[Opening RECORDS FOR THIS EXERCISE section]

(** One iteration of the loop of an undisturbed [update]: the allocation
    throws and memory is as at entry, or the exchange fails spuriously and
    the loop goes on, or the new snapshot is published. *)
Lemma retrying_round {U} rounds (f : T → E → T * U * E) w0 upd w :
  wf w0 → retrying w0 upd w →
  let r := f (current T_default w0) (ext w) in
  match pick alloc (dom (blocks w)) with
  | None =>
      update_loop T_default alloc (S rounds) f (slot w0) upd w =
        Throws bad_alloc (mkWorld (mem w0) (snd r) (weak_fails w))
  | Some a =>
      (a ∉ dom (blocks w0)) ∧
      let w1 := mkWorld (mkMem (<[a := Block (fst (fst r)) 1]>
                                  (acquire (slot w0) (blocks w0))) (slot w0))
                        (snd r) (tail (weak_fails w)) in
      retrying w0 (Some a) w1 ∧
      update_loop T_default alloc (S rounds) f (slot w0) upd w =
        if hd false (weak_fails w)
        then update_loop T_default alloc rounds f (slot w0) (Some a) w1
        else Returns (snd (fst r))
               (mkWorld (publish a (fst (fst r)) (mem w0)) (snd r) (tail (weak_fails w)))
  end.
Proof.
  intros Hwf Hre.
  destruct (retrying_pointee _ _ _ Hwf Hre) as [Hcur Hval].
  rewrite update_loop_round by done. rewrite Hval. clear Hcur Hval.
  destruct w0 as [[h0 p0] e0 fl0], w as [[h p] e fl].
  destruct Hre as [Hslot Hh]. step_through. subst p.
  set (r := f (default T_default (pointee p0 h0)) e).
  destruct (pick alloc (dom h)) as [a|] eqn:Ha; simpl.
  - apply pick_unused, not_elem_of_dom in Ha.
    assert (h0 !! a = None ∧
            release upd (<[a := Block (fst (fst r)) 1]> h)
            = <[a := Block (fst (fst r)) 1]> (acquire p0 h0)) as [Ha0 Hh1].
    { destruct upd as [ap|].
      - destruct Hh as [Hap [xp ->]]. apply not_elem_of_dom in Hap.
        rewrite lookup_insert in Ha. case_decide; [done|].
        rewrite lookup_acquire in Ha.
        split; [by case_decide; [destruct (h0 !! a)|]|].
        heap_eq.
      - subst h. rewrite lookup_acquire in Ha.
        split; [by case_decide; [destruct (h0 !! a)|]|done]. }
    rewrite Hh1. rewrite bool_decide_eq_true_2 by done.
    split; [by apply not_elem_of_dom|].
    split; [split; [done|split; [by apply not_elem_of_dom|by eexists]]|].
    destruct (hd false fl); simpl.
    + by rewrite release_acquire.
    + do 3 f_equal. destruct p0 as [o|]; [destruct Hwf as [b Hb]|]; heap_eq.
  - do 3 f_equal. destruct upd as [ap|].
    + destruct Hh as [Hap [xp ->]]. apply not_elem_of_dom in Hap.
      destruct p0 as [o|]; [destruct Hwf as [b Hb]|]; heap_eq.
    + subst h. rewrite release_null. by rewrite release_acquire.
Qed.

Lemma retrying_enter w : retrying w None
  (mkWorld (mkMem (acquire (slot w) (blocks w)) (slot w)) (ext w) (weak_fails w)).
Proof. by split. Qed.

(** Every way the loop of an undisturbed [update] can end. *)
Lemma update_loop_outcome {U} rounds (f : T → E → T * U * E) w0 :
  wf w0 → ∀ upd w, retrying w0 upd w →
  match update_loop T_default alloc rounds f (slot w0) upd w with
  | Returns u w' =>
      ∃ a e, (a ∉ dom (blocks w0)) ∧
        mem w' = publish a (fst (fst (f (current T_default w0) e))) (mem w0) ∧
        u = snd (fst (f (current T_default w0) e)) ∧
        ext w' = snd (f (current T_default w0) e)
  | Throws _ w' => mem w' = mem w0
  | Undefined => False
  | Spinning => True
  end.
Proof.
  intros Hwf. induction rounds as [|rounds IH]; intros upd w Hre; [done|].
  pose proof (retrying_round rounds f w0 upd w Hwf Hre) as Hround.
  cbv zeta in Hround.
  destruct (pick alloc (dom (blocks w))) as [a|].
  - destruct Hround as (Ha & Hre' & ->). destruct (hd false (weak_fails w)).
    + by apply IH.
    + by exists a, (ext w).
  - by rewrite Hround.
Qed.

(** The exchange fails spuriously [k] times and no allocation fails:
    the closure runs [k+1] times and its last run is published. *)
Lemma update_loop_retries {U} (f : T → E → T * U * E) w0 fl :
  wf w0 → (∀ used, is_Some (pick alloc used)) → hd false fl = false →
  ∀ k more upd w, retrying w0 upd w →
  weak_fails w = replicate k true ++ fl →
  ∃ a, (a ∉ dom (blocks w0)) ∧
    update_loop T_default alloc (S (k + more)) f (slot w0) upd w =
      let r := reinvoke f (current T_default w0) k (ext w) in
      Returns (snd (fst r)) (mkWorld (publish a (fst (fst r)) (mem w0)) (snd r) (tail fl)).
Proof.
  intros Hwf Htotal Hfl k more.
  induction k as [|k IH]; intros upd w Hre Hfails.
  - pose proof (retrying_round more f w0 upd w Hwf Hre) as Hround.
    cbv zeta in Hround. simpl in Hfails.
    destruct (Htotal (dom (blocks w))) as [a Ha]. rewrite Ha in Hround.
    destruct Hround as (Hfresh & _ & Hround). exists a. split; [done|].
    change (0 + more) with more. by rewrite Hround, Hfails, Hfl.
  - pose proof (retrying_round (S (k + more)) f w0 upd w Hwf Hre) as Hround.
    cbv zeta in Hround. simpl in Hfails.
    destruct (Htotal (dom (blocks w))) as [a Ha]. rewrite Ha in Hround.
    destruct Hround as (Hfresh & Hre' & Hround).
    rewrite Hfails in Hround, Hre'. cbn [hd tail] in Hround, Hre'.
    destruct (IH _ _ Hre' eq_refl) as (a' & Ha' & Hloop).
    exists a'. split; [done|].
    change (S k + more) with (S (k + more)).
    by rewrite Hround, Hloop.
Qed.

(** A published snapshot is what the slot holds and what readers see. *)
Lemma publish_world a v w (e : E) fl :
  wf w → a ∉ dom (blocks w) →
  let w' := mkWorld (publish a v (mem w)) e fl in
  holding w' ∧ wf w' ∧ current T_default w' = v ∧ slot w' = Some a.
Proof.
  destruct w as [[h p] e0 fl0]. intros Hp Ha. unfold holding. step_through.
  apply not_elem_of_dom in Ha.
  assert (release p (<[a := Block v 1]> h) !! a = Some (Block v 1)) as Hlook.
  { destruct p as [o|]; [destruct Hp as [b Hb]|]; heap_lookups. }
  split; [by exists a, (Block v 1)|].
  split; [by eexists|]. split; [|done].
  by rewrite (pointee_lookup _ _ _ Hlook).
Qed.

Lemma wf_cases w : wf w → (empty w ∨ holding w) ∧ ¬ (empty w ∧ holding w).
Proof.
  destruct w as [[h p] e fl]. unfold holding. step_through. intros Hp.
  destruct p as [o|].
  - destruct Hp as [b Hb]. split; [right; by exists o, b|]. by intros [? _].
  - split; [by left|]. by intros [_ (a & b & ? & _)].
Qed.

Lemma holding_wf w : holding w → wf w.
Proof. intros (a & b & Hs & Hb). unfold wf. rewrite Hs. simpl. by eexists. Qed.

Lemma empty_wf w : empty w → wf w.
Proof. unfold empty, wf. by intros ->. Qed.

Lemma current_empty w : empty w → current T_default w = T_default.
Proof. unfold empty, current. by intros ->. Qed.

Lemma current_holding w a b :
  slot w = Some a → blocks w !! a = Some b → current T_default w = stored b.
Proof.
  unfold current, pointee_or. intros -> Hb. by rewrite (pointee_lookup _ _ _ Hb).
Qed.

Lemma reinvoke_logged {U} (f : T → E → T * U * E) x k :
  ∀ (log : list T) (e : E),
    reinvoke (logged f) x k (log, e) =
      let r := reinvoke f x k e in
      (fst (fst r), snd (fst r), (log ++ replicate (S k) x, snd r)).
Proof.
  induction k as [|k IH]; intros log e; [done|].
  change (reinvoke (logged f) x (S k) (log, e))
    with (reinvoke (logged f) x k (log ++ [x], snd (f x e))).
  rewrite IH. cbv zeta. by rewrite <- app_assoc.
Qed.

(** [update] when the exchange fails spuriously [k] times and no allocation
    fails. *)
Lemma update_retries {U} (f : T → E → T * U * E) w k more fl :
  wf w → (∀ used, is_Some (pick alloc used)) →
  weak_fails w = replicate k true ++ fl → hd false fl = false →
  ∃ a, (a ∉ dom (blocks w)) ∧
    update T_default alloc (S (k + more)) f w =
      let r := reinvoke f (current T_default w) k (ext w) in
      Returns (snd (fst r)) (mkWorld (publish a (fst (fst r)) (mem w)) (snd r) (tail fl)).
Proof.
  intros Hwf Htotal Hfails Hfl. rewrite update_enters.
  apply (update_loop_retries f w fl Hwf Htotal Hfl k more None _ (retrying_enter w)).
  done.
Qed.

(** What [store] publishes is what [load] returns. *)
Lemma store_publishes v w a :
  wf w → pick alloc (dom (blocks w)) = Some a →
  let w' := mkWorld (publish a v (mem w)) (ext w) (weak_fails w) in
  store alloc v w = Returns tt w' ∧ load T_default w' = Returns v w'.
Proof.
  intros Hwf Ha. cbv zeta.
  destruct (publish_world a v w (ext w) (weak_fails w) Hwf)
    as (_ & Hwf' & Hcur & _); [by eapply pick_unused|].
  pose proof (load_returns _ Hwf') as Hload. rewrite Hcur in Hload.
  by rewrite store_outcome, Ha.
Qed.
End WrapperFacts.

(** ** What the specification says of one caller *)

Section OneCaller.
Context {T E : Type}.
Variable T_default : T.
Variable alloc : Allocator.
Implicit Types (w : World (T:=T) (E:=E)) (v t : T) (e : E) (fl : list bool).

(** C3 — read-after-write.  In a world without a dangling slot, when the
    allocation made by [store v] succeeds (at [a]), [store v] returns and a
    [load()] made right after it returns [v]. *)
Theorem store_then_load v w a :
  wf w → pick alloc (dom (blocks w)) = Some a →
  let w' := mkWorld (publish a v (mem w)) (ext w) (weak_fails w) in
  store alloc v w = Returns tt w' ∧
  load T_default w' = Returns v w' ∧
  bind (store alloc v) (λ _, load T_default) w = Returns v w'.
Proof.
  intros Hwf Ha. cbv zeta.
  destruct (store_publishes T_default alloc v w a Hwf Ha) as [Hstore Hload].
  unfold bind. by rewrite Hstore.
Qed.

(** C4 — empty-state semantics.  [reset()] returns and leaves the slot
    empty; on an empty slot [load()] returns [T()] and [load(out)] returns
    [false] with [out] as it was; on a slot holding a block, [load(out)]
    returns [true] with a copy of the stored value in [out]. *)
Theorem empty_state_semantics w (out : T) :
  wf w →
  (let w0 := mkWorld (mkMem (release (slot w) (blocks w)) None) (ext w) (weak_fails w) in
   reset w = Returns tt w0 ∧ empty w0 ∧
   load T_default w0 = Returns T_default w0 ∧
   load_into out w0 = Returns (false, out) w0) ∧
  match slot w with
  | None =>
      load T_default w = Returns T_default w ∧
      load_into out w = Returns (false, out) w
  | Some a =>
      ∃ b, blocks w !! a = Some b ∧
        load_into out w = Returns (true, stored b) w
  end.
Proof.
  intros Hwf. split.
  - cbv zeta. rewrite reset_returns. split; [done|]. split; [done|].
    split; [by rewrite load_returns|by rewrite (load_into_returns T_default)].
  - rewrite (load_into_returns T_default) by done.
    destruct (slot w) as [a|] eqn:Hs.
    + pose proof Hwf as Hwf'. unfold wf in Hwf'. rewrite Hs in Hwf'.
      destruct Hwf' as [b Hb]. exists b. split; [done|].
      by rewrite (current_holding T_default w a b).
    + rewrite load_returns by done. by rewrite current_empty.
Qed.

[Closing RECORDS FOR THIS EXERCISE section]

*WORK INSTRUCTION*. Go through the records above, find each line with the string "replicate", and copy it.

*ANSWER TO THIS PROBLEM*.
  weak_fails w = replicate k true ++ fl →
      (fst (fst r), snd (fst r), (log ++ replicate (S k) x, snd r)).
  weak_fails w = replicate k true ++ fl → hd false fl = false →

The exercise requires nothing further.